Problem requirements ▸ From the first line onward, reproduce the records exactly; the final line to include is the one holding "[std::vector<uint16_t>] narrows it".

Data for review ▸

(** * impeller/entity/geometry/vertices_geometry.cc

    A shallow embedding of the vertices geometry of the Impeller entity
    layer: the triangle-fan unroller [fromFanIndices], the geometry object
    with its queries, and the three buffer builders.

    Conventions of the embedding.
    - [unsigned int] is 32 bits wide and [size_t] is 64 bits wide (LP64).
      A loop counter declared [auto i = 0u] or [auto i = 1u] is a 32-bit
      unsigned integer: it is modelled as a [Z] and every [i++] and [i + 1]
      is reduced modulo [2^32].  Storing such a counter into a
      [std::vector<uint16_t>] narrows it modulo [2^16].
    - A [std::vector<T>] is a [list T]; [v.size()] is the length as a [Z]
      (a [size_t], never wrapped: no vector holds [2^64] elements);
      [v[i]] past the end is undefined behaviour and is modelled as the
      fault [OutOfRange].
    - [Scalar] is IEEE 754 binary32, modelled with the Standard Library's
      [spec_float] at precision 24 and maximal exponent 128.
    - Code that can fault or not return lives in the error monad
      [outcome := sum fault] of ExtLib. *)

From Stdlib Require Import ZArith List Lia Bool.
From Stdlib Require Import Floats.SpecFloat.
From ExtLib Require Import Structures.Monad Structures.MonadExc.
From ExtLib Require Import Data.Monads.EitherMonad.
Import ListNotations.
Import MonadNotation.
Local Open Scope monad_scope.
Local Open Scope Z_scope.
(** Text without magic bytes is scanned into itself. *)
Lemma scan_plain pre rest :
  hasMeta pre = false →
  scan SNormal (pre +:+ rest)
  = match scan SNormal rest with
    | Some ts => Some (lits pre ++ ts)%list
    | None => None
    end.
Proof.
  induction pre as [|c pre IH]; intros H.
  - cbn [String.append lits app]. by destruct (scan SNormal rest).
  - cbn [hasMeta] in H. apply orb_false_iff in H as [Hc H].
    apply bool_decide_eq_false in Hc.
    rewrite str_app_cons. cbn [scan].
    rewrite !decide_False by (intros ->; apply Hc; set_solver).
    rewrite IH by done. by destruct (scan SNormal rest).
Qed.

Lemma compile_snoc elems e : ∀ tss,
  compile (elems ++ [e]) = Some tss →
  ∃ tss0 ts, tss = (tss0 ++ [ts])%list ∧ scan SNormal e = Some ts.
Proof.
  induction elems as [|e0 elems IH]; intros tss H; cbn [app compile] in H.
  - destruct (scan SNormal e) as [ts|]; [|done]. injection H as <-. by exists [], ts.
  - destruct (scan SNormal e0) as [ts0|]; [|done].
    destruct (compile (elems ++ [e])) as [tss'|]; [|done]. injection H as <-.
    destruct (IH tss' eq_refl) as (tss0 & ts & -> & Hts). by exists (ts0 :: tss0), ts.
Qed.

Lemma matches_elems_snoc tss0 ts : ∀ names,
  matches_elems (tss0 ++ [ts]) names = true →
  ∃ names0 n, names = (names0 ++ [n])%list ∧ matches ts n = true.
Proof.
  induction tss0 as [|ts0 tss0 IH]; intros names H; cbn [app matches_elems] in H.
  - destruct names as [|n [|n' names]]; try done.
    + apply andb_true_iff in H as [H _]. by exists [], n.
    + apply andb_true_iff in H as [_ H]. done.
  - destruct names as [|n names]; [done|].
    apply andb_true_iff in H as [_ H].
    destruct (IH names H) as (names0 & n' & -> & Hn). by exists (n :: names0), n'.
Qed.

(** What [Glob] returns: existing names, each once, whose last element
    matches the last element of the pattern. *)
Lemma Glob_elem fs pattern m p :
  Glob fs pattern = Some m → p ∈ m →
  is_Some (OS.nodes fs !! p)
  ∧ ∃ ts, scan SNormal (last_elem pattern) = Some ts ∧ matches ts (last_elem p) = true.
Proof.
  unfold Glob. destruct (compile (split pattern)) as [tss|] eqn:E; [|done].
  intros [= <-] [Hm Hin]%list_elem_of_filter. split.
  - unfold OS.names in Hin. apply list_elem_of_fmap in Hin as ([q n] & -> & Hin).
    apply elem_of_map_to_list in Hin. simpl. by rewrite Hin.
  - destruct (split_last_elem pattern) as [init Ei]. rewrite Ei in E.
    destruct (compile_snoc _ _ _ E) as (tss0 & ts & -> & Hts).
    exists ts. split; [done|].
    destruct (matches_elems_snoc _ _ _ Hm) as (names0 & n & En & Hn).
    unfold last_elem at 1. by rewrite En, last_snoc.
Qed.

Lemma Glob_NoDup fs pattern m : Glob fs pattern = Some m → NoDup m.
Proof.
  unfold Glob. destruct (compile (split pattern)) as [tss|]; [|done].
  intros [= <-]. apply NoDup_filter, NoDup_fst_map_to_list.
Qed.

End GlobFacts.

(** ** Removal of spec files *)

Section CleanupFacts.
Import Filepath Cdi Samples.

Lemma IsNotExist_Stat fs p :
  OS.IsNotExist (OS.Stat fs p) = bool_decide (OS.nodes fs !! p = None).
Proof. unfold OS.Stat. by destruct (OS.nodes fs !! p). Qed.

Lemma existing_cons fs p paths :
  existing fs (p :: paths)
  = if decide (is_Some (OS.nodes fs !! p)) then p :: existing fs paths
    else existing fs paths.
Proof. unfold existing. by rewrite filter_cons. Qed.

(** A dry run lists the existing paths and changes nothing. *)
Lemma cleanupLoop_dry paths : ∀ fs removed,
  cleanupLoop fs paths true removed = (fs, (removed ++ existing fs paths)%list, None).
Proof.
  induction paths as [|p paths IH]; intros fs removed.
  - simpl. by rewrite app_nil_r.
  - cbn [cleanupLoop]. rewrite IsNotExist_Stat, existing_cons.
    destruct (OS.nodes fs !! p) as [n|] eqn:E.
    + rewrite bool_decide_eq_false_2 by done. rewrite decide_True by eauto.
      by rewrite IH, <- (assoc_L (++)%list).
    + rewrite bool_decide_eq_true_2 by done.
      rewrite decide_False by (by intros [? ?]). apply IH.
Qed.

Solution to this problem ▸
(** * impeller/entity/geometry/vertices_geometry.cc

    A shallow embedding of the vertices geometry of the Impeller entity
    layer: the triangle-fan unroller [fromFanIndices], the geometry object
    with its queries, and the three buffer builders.

    Conventions of the embedding.
    - [unsigned int] is 32 bits wide and [size_t] is 64 bits wide (LP64).
      A loop counter declared [auto i = 0u] or [auto i = 1u] is a 32-bit
      unsigned integer: it is modelled as a [Z] and every [i++] and [i + 1]
      is reduced modulo [2^32].  Storing such a counter into a
      [std::vector<uint16_t>] narrows it modulo [2^16].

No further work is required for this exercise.